*** Opening Material to process ***

Lemma w_operator_admitted permission allowDevice : admitted w_operator permission allowDevice STATIC_ADMIN_SUBJECT.
Proof. split; [by exists None|]. split; [intros E; vm_compute in E; discriminate|by left]. Qed.

Lemma screens_accounted_witness :
  let r := screen_routes (w_rq 70) w_sd w_operator (w_screens w_display) (OfDevices (post_revoke "d1")) in
  exists subject, admitted w_operator "devices:write" false subject /\
    accounted (w_rq 70) subject (w_screens w_display) (Some "device.revoke") r.
Proof.
  destruct (screens_accounted (w_rq 70) w_sd w_operator (w_screens w_display) (OfDevices (post_revoke "d1"))) as [H|H].
  - intros d g Hd Hg. apply list_elem_of_singleton in Hd as ->. discriminate.
  - exact H.
  - destruct H as (code & error & _ & _ & H). destruct (H STATIC_ADMIN_SUBJECT). apply w_operator_admitted.
Defined.

Lemma w_holds d : has_token "wd_a" d = true -> holds "a" (w_screens d) d.
Proof.
  intros H. split; simpl; [by apply list_elem_of_singleton|apply unique_singleton|done|].
  by intros x ->%list_elem_of_singleton.
Qed.

Lemma board_reaches_screen_witness :
  let '(st', _) := screen_routes (w_rq 70) w_sd w_operator (w_screens w_display)
    (OfDevices (patch_device_layout "d1" (Some (Some "b1")))) in
  poll (fun _ _ => None) None "a" (w_rq 80) w_sd st' = (st', Sent 200 (Bundle "Lobby" (Some (layout_toDTO w_board)))).
Proof.
  pose proof (board_reaches_screen (LT := list_store_laws) (fun _ _ => None) None "a" ltac:(discriminate) (w_rq 70) w_sd (w_rq 80) w_sd
    w_operator STATIC_ADMIN_SUBJECT (w_screens w_display) w_display w_board (w_holds w_display eq_refl)
    ltac:(discriminate) eq_refl eq_refl ltac:(by apply list_elem_of_singleton) (unique_singleton _ _) ltac:(discriminate)
    (w_operator_admitted _ _)) as [H _].
  exact (proj2 H).
Defined.

(** The screen of the display, whose token the server no longer knows. *)
Definition w_screen : Screen := {|
  s_id := Some "d1"; s_token := Some "wd_old"; s_fp := Some "screen-1"; s_tokens := Some ("wd_old", "wd_old");
  s_phase := ReadyPhase; s_bundle := None; s_code := ""; s_err := None; s_busy := false |}.
Definition w_config : AuthConfig := {| cfg_encryptionKey := None; cfg_refreshTtlSec := 60; cfg_accessTtlMs := 1000 |}.
Definition w_fresh : Fresh := {| Auth.fresh_token := "t"; fresh_session := "s"; fresh_audit1 := "x"; fresh_audit2 := "y" |}.

Lemma w_displays_ok d : dev_id d <> "" -> displays_ok (w_screens d).
Proof.
  intros H. split; simpl.
  - apply unique_singleton.
  - by intros x ->%list_elem_of_singleton.
  - by intros t a b ->%list_elem_of_singleton ->%list_elem_of_singleton.
  - by intros t a b ->%list_elem_of_singleton ->%list_elem_of_singleton.
Qed.

Lemma screen_converges_witness :
  let '(st', scr') := load (fun _ _ => None) None w_config "u" reliable (w_rq 70) w_sd w_fresh (w_screens w_display) w_screen in
  s_token scr' = Some "wd_b" /\
  load (fun _ _ => None) None w_config "u" reliable (w_rq 90) w_sd w_fresh st' scr' = (st', set_bundle ("Lobby", None) scr').
Proof.
  pose proof (screen_converges (LT := list_store_laws) (fun _ _ => None) None w_config "u" (fun raw => ltac:(discriminate)) reliable (w_rq 70) w_sd w_fresh
    (w_screens w_display) w_screen "old" "b" "screen-1" (w_displays_ok w_display ltac:(discriminate)) eq_refl eq_refl eq_refl
    ltac:(discriminate) eq_refl eq_refl ltac:(by intros x ->%list_elem_of_singleton)) as H.
  destruct (load _ _ _ _ _ _ _ _ _ _) as [st' scr']. destruct H as (_ & Ht & H). split; [exact Ht|].
  apply (H reliable (w_rq 90) w_sd w_fresh); [reflexivity|]. vm_compute. discriminate.
Defined.
Definition getMonitorSeries (now : Z) (monitors : T MonitorRow) (pings : T PingSampleRow)
    (uptimeBuckets : T UptimeBucketRow) (monitorIds : list string) : list (string * MonitorSeries) :=
  let out := fold_left (fun m id => map_set id {| ms_latency := []; ms_uptimePct := None |} m) monitorIds [] in
  if Nat.eqb (List.length monitorIds) 0 then out else
  let monRows := select (fun m => includes monitorIds (mon_id m)) monitors in
  let since := now - DAY_MS in
  let out := map (fun '(id, s) =>
    (id, {| ms_latency := last_points (latencies since pings monitorIds id); ms_uptimePct := ms_uptimePct s |})) out in
  fold_left (fun out m =>
    match map_get (mon_id m) out with
    | None => out
    | Some s =>
        let buckets := select (fun b => String.eqb (ub_sourceId b) (mon_agentId m) &&
          String.eqb (ub_entity b) (mon_name m) && (since <=? ub_bucketStart b)) uptimeBuckets in
        map_set (mon_id m) {| ms_latency := ms_latency s; ms_uptimePct := uptimePct_of buckets |} out
    end) monRows out.

(** ** The history handlers *)

Record HistoryQuery : Type := { hq_hours : option string; hq_from : option string }.

Definition historySince (now : Z) (q : HistoryQuery) : Z :=
  match match nonempty (hq_from q) with Some from => Date_parse from | None => None end with
  | Some from => from
  | None =>
      (* [Number(q.hours ?? 168) || 168], between 1 and five years *)
      let asked := match Number_of_string (default "168" (hq_hours q)) with
        | NaN => 168%Q
        | Fin h => if Qeq_bool h 0 then 168%Q else h
        | PosInf => inject_Z (24 * 365 * 5) | NegInf => 1%Q
        end in
      let hours := if Qle_bool asked 1 then 1%Q else asked in
      let hours := if Qle_bool (inject_Z (24 * 365 * 5)) hours then inject_Z (24 * 365 * 5) else hours in
      toward_zero (inject_Z now - hours * 3600 * 1000)%Q
  end.

(** [select ... where id and ts >= since order by ts] *)
Definition history {R} (own : R -> bool) (ts : R -> Z) (since : Z) (t : T R) : list R :=
  js_sort (fun a b => ts b <? ts a) (select (fun r => own r && (since <=? ts r)) t).

Definition storage_point (r : StorageMetricRow) : StoragePoint := {|
  sp_ts := toISOString (sm_ts r); sp_usedPct := sm_usedPct r; sp_usedBytes := sm_usedBytes r;
  sp_totalBytes := sm_totalBytes r |}.

(** The handlers of the history of a monitor, after their guard. *)
Definition get_db_metrics (now : Z) (t : T DbMetricRow) (id : string) (q : HistoryQuery) : list (Z * json) :=
  map (fun r => (dbm_ts r, dbm_metrics r))
    (history (fun r => String.eqb (dbm_monitorId r) id) dbm_ts (historySince now q) t).
Definition get_snmp_metrics (now : Z) (t : T SnmpMetricRow) (id : string) (q : HistoryQuery)
  : list (Z * list (string * Q)) :=
  map (fun r => (snm_ts r, snm_metrics r))
    (history (fun r => String.eqb (snm_monitorId r) id) snm_ts (historySince now q) t).
Definition get_ping_samples (now : Z) (t : T PingSampleRow) (id : string) (q : HistoryQuery)
  : list (Z * bool * option Q) :=
  map (fun r => (ps_ts r, ps_up r, ps_latencyMs r))
    (history (fun r => String.eqb (ps_monitorId r) id) ps_ts (historySince now q) t).
Definition get_storage_metrics (now : Z) (t : T StorageMetricRow) (id : string) (q : HistoryQuery)
  : reply (list StoragePoint * option StorageForecast) :=
  let points := map storage_point
    (history (fun r => String.eqb (sm_storageId r) id) sm_ts (historySince now q) t) in
  match forecastStorage points with
  | Ok forecast => Sent 200 (points, forecast)
  | Err _ => Thrown
  end.
Definition get_folder_metrics (now : Z) (t : T FolderMetricRow) (id : string) (folder : option string) (q : HistoryQuery)
  : list (Z * option Z * option Z * option Z) :=
  match nonempty folder with
  | None => []
  | Some folder =>
      map (fun r => (fm_ts r, fm_sizeBytes r, fm_fileCount r, fm_folderCount r))
        (history (fun r => String.eqb (fm_storageId r) id && String.eqb (fm_folder r) folder) fm_ts
           (historySince now q) t)
  end.

(** GET /api/monitors/series: the ids asked for, at most 200. *)
Definition asked_ids (ids : option string) : list string :=
  firstn 200 (List.filter truthy (map trim (split_on "," (default "" ids)))).
Definition get_series (now : Z) (monitors : T MonitorRow) pings buckets (ids : option string) : list (string * MonitorSeries) :=
  getMonitorSeries now monitors pings buckets (asked_ids ids).
End series.
(* ===== verification/Checks.v ===== *)
(** * Network checks and DHCP leases

    Models services/checks.ts, services/ping.ts and services/fortinet.ts of apps/backend/src, and
    how a rejected check ends the run of services/server-monitor-scheduler.ts (Probes.v). What the
    network, the name servers and the ping program answer is a parameter, as are the times that
    pass; a socket is the list of its events. Detail texts are kept as their template and values. *)
From S2P Require Import Prelude Text Dates Store Schema Regex Health Pipeline BackupPolicy Devices Monitors Probes.

(** ** Checks *)

Inductive Detail : Type :=
| NoUrl | NoHostPort | NoHostname
| HttpStatus (status : Z) | KeywordMissing (keyword : string)
| TimeoutAfter (ms : Q) | Message (text : string)
| ConnectedTo (host : string) (port : Z)
| NoRecords (recordType : string) | RecordCount (n : nat) (recordType : string).

Record CheckResult : Type := { ck_up : bool; ck_latencyMs : option Q; ck_detail : Detail }.

Definition config : Type := list (string * json).

(** [typeof c[k] === "string" ? c[k] : ""] *)
Definition text_of (key : string) (c : config) : string := default "" (text_at key c).

(** [Number(undefined)] is not a number. *)
Definition clampTimeout (v : option json) (def : Q) : Q :=
  match match v with Some v => Number_of_json v | None => NaN end with
  | Fin n => if Qle_bool n 0 then def else if Qle_bool n 60000 then n else 60000
  | _ => def
  end.

(** [/^(\d{3})\s*-\s*(\d{3})$/] *)
Definition RANGE : re :=
  cats [Start; Group 1 (Rep true 3 (Some 3%nat) digit_char); star is_space; lit "-"; star is_space;
        Group 2 (Rep true 3 (Some 3%nat) digit_char); End].

(** [Number(p) === status], [status >= Number(p)] and [status <= Number(p)] *)
Definition is_number (p : string) (status : Z) : bool :=
  match Number_of_string p with Fin q => Qeq_bool q (inject_Z status) | _ => false end.
Definition at_least (status : Z) (p : option string) : bool :=
  match Number_of_string (default "" p) with Fin q => Qle_bool q (inject_Z status) | _ => false end.
Definition at_most (status : Z) (p : option string) : bool :=
  match Number_of_string (default "" p) with Fin q => Qle_bool (inject_Z status) q | _ => false end.

Definition status_part (status : Z) (part : string) : bool :=
  let p := trim part in
  match exec RANGE p with
  | Some m => at_least status (group 1 m) && at_most status (group 2 m)
  | None => is_number p status
  end.

Definition statusOk (status : Z) (expected : option json) : bool :=
  match expected with
  | Some (JStr expected) =>
      if truthy (trim expected) then existsb (status_part status) (split_on "," expected)
      else (200 <=? status) && (status <? 400)
  | _ => (200 <=? status) && (status <? 400)
  end.

(** Why a request failed: its timer, an error with a message, or something else that was thrown. *)
Inductive FetchError : Type := AbortError | ErrorMessage (m : string) | Other.

Record Response : Type := { rs_status : Z; rs_text : result FetchError string }.
(* ===== verification/Walls.v ===== *)
(** * Walls

    Models what a wall shows: apps/frontend/src/hooks/useWallEntities.ts (tiles),
    pages/WallboardBuilder.tsx (their editor), pages/WallboardKiosk.tsx (the screen),
    components/FleetWall.tsx (panels of hosts) and pages/WallboardDisplayPage.tsx (their settings).
    Lists of agents and monitors are what the API answered, the units are those of the live socket
    (Live.v). Colours, sizes and texts of the rendering are left out. *)
From S2P Require Import Prelude Text Dates Store Schema Health RowUpdates Devices Wallboards Monitors Agents Live.

(** ** Tiles *)

Inductive WidgetKind : Set := AgentTile | MonitorTile.
#[export] Instance WidgetKind_eq_dec : EqDecision WidgetKind.
Proof. solve_decision. Defined.

Definition kind_text (k : WidgetKind) : string := match k with AgentTile => "agent" | MonitorTile => "monitor" end.

Record Widget : Type := {
  w_id : string; w_kind : WidgetKind; w_refId : string; w_title : option string;
  w_size : option string; w_group : option string; w_metrics : option (list string)
}.

Definition ALL_METRICS : list string := ["latency"; "since"; "uptime"].

(** [typeof v === "string" ? v : undefined] *)
Definition str_of (v : option json) : option string := match v with Some (JStr s) => Some s | _ => None end.

Definition read_kind (v : option json) : option WidgetKind :=
  match v with
  | Some (JStr s) => if String.eqb s "agent" then Some AgentTile else if String.eqb s "monitor" then Some MonitorTile else None
  | _ => None
  end.

Definition read_size (v : option json) : option string :=
  match v with
  | Some (JStr s) => if String.eqb s "lg" then Some "lg" else if String.eqb s "sm" then Some "sm" else None
  | _ => None
  end.

Definition read_metrics (v : option json) : option (list string) :=
  match v with
  | Some (JArr xs) =>
      Some (omap (fun x => match x with JStr s => if includes ALL_METRICS s then Some s else None | _ => None end) xs)
  | _ => None
  end.

Definition read_widget (w : json) : option Widget :=
  match w with
  | JObj c =>
      match str_of (map_get "id" c), str_of (map_get "refId" c), read_kind (map_get "kind" c) with
      | Some id, Some refId, Some kind => Some {|
          w_id := id; w_kind := kind; w_refId := refId; w_title := str_of (map_get "title" c);
          w_size := read_size (map_get "size" c); w_group := nonempty (str_of (map_get "group" c));
          w_metrics := read_metrics (map_get "metrics" c) |}
      | _, _, _ => None
      end
  | _ => None
  end.

Definition readWidgets (layout : option (list (string * json))) : list Widget :=
  match map_get "widgets" (default [] layout) with
  | Some (JArr raw) => omap read_widget raw
  | _ => []
  end.

(** *** What a tile shows *)

Record ResolvedWidget : Type := {
  rw_title : string; rw_status : string; rw_kind : WidgetKind; rw_latencyMs : option Q;
  rw_since : option Z; rw_missing : bool
}.
(* ===== verification/Console.v ===== *)
(** * The console routes

    Models routes/client-meta.routes.ts (with services/client-meta.ts), snmp-profiles.routes.ts,
    retention.routes.ts, public.routes.ts and telemetry.routes.ts of apps/backend/src: who may call
    each route (Http.v), what it asks of the services (SnmpProfiles.v, Mib.v, Retention.v,
    PublicStatus.v, Telemetry.v), how it replies and which audit row it leaves. A parsed body is
    [None] where zod rejects it. The audit log is a table of the telemetry, which the sweep prunes.
    Fresh ids, the orders of lists, the device of a walk and the names of a list are arguments. *)
From S2P Require Import Prelude Dates Text Store Schema RowUpdates Settings AuditLog Authz Auth Devices Gate Http.
From S2P Require Import SnmpProfiles Snmp Mib Retention PublicStatus Telemetry Monitors.

Record ConsoleState (T : Type -> Type) : Type := {
  co_profiles : T SnmpProfileRow; co_mibs : T MibObjectRow; co_clients : T ClientMetaRow;
  co_retention : T RetentionRow; co_status : StatusDb T; co_telemetry : TelemetryTables T
}.
Arguments co_profiles {T} _. Arguments co_mibs {T} _. Arguments co_clients {T} _.
Arguments co_retention {T} _. Arguments co_status {T} _. Arguments co_telemetry {T} _.
Section build_theorems.
Context {T : Type -> Type} {ST : Store T} {LT : StoreLaws T} {HS : Sha256} {TL : Tools} {HJ : Jwt}.
Context (rq : RequestEnv) (BUILD_DIR : list string) (AGENT_VERSION : string) (done_at : Z) (ensure_at : string -> Z).
Implicit Types (st : BuildState T).
Notation now := (rq_now rq).
Notation fine := (Http.accounted (T := T) (B := BuildReply) rq).

Lemma build_same st fs : keeps (bs_files st) fs -> same_state st (set_files fs st).
Proof. by split. Qed.

Lemma image_fine subject st q :
  fine subject st (Some "agentbuild.nas") (handle_image rq BUILD_DIR AGENT_VERSION done_at subject st q).
Proof.
  destruct q as [arch format]. unfold handle_image. destruct (negb go_available).
  { apply acc_refused. split; [done|]. apply keeps_refl. }
  destruct (readNasImage _ _ _ _ _ _ _) as [fs [[content filename]|e]] eqn:E; [by apply record_fine|].
  apply acc_refused, build_same. unfold readNasImage in E.
  destruct (assertTarget "linux" arch) as [u|]; [|injection E as <- _; apply keeps_refl].
  destruct (nasImageDir _ _ _) as [d|]; [|injection E as <- _; apply keeps_refl].
  destruct (bs_files st !! _); [injection E as <- _; apply keeps_refl|].
  pose proof (buildNasImage_adds BUILD_DIR now done_at arch AGENT_VERSION format (bs_files st)) as Ha. cbv beta in Ha.
  destruct (buildNasImage _ _ _ _ _ _ _) as [fs1 [r|]]; injection E as <- _; by destruct Ha.
Qed.

Lemma build_fine subject st b :
  fine subject st (build_action (post_build (Some b))) (handle_build rq BUILD_DIR AGENT_VERSION done_at ensure_at subject st b).
Proof.
  unfold handle_build, build_action. destruct (negb go_available).
  { apply acc_refused. split; [done|]. apply keeps_refl. }
  destruct (default false (bb_nas b)).
  - pose proof (buildNasImage_adds BUILD_DIR now done_at (bb_arch b) AGENT_VERSION (default "qnap" (bb_format b)) (bs_files st)) as Ha.
    cbv beta in Ha. destruct (buildNasImage _ _ _ _ _ _ _) as [fs [r|]]; [by apply record_fine|].
    apply acc_refused, build_same. by destruct Ha.
  - assert (Hall : fine subject st (Some "agentbuild.create")
      (let '(fs, result) := ensureAllBuilds BUILD_DIR ensure_at (bs_files st) AGENT_VERSION in
       record_and rq subject "agentbuild.create" "agents" (Some ("all@" +:+ AGENT_VERSION)) None (Some (ensured_json result)) 200
         (AllBuilds AGENT_VERSION result) (set_files fs st))).
    { destruct (ensureAllBuilds _ _ _ _). by apply record_fine. }
    destruct (default false (bb_all b)); [exact Hall|]. destruct (nonempty (bb_os b)) as [os|]; [|exact Hall].
    pose proof (buildAgent_adds BUILD_DIR now done_at os (bb_arch b) AGENT_VERSION (bs_files st)) as Ha.
    cbv beta in Ha. destruct (buildAgent _ _ _ _ _ _ _) as [fs [r|]]; [by apply record_fine|].
    apply acc_refused, build_same. by destruct Ha.
Qed.

(** The same for the routes of builds. *)
Theorem builds_accounted request_jwt adminToken (access : AccessDb T) (devices : T WallDeviceRow) header st call :
  let who := authenticate request_jwt adminToken now access devices header in
  let r := agentBuildRoutes rq BUILD_DIR AGENT_VERSION done_at ensure_at who st call in
  (exists subject, admitted who (build_permission call) false subject /\ fine subject st (build_action call) r) \/
  (exists code error, r = (st, Http.Failed code error) /\ (code = 401 \/ code = 403) /\
     forall subject, ~ admitted who (build_permission call) false subject).
Proof.
  intros who. assert (Hs : same_state st st) by (split; [done|]; by intros p).
  destruct call as [|[b|]|q|q]; apply guarded_accounted; intros subject.
  - constructor.
  - apply build_fine.
  - by apply acc_refused.
  - apply body_fine; [done|]. intros b. destruct (readBuildFile _ _ _ _ _) as [[content filename]|e]; [constructor|by apply acc_refused].
  - apply body_fine; [done|]. intros b. apply image_fine.
Qed.
End build_theorems.

(** ** Who may compile *)

(** Compiling asks for "agents:write", but fetching an image that is not there compiles too, for whoever may read. *)
Example reader_compiles :
  let tools : Tools := {| go_available := true; go_build os arch flags := Ok (os +:+ arch); tar es := "tar"; gzip s := s |} in
  let sha : Sha256 := fun s => s in
  let reader : AuthSubject := {| sub_userId := "u"; sub_isOwner := false; sub_permissions := ["agents:read"]; sub_attributes := [] |} in
  let routes := agentBuildRoutes (T := list) (HS := sha) (TL := tools) {| rq_ip := ""; rq_now := 0; rq_auditId := "x" |}
    ["data"; "agent-builds"] "1.0" 0 (fun _ => 0) (Authenticated reader None) {| bs_files := ∅; bs_log := [] |} in
  let bin := ["data"; "agent-builds"; "1.0"; "linux-amd64"; "argus-monitor"] in
  let asked := {| bb_os := Some "linux"; bb_arch := "amd64"; bb_all := None; bb_nas := None; bb_format := None |} in
  (match snd (routes (post_build (Some asked))) with Http.Failed code _ => code | _ => 0 end,
   bool_decide (is_Some (bs_files (fst (routes (post_build (Some asked)))) !! bin)),
   bool_decide (is_Some (bs_files (fst (routes (download_image (Some ("amd64", "qnap"))))) !! bin))) = (403, false, true).
Proof. vm_compute. reflexivity. Qed.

*** Closing Material to process ***

▶ **Problem requirements**:
Wherever the string "Notation" is found in the entries, copy the line it sits in.

▶ **Task result**:
Notation now := (rq_now rq).
Notation fine := (Http.accounted (T := T) (B := BuildReply) rq).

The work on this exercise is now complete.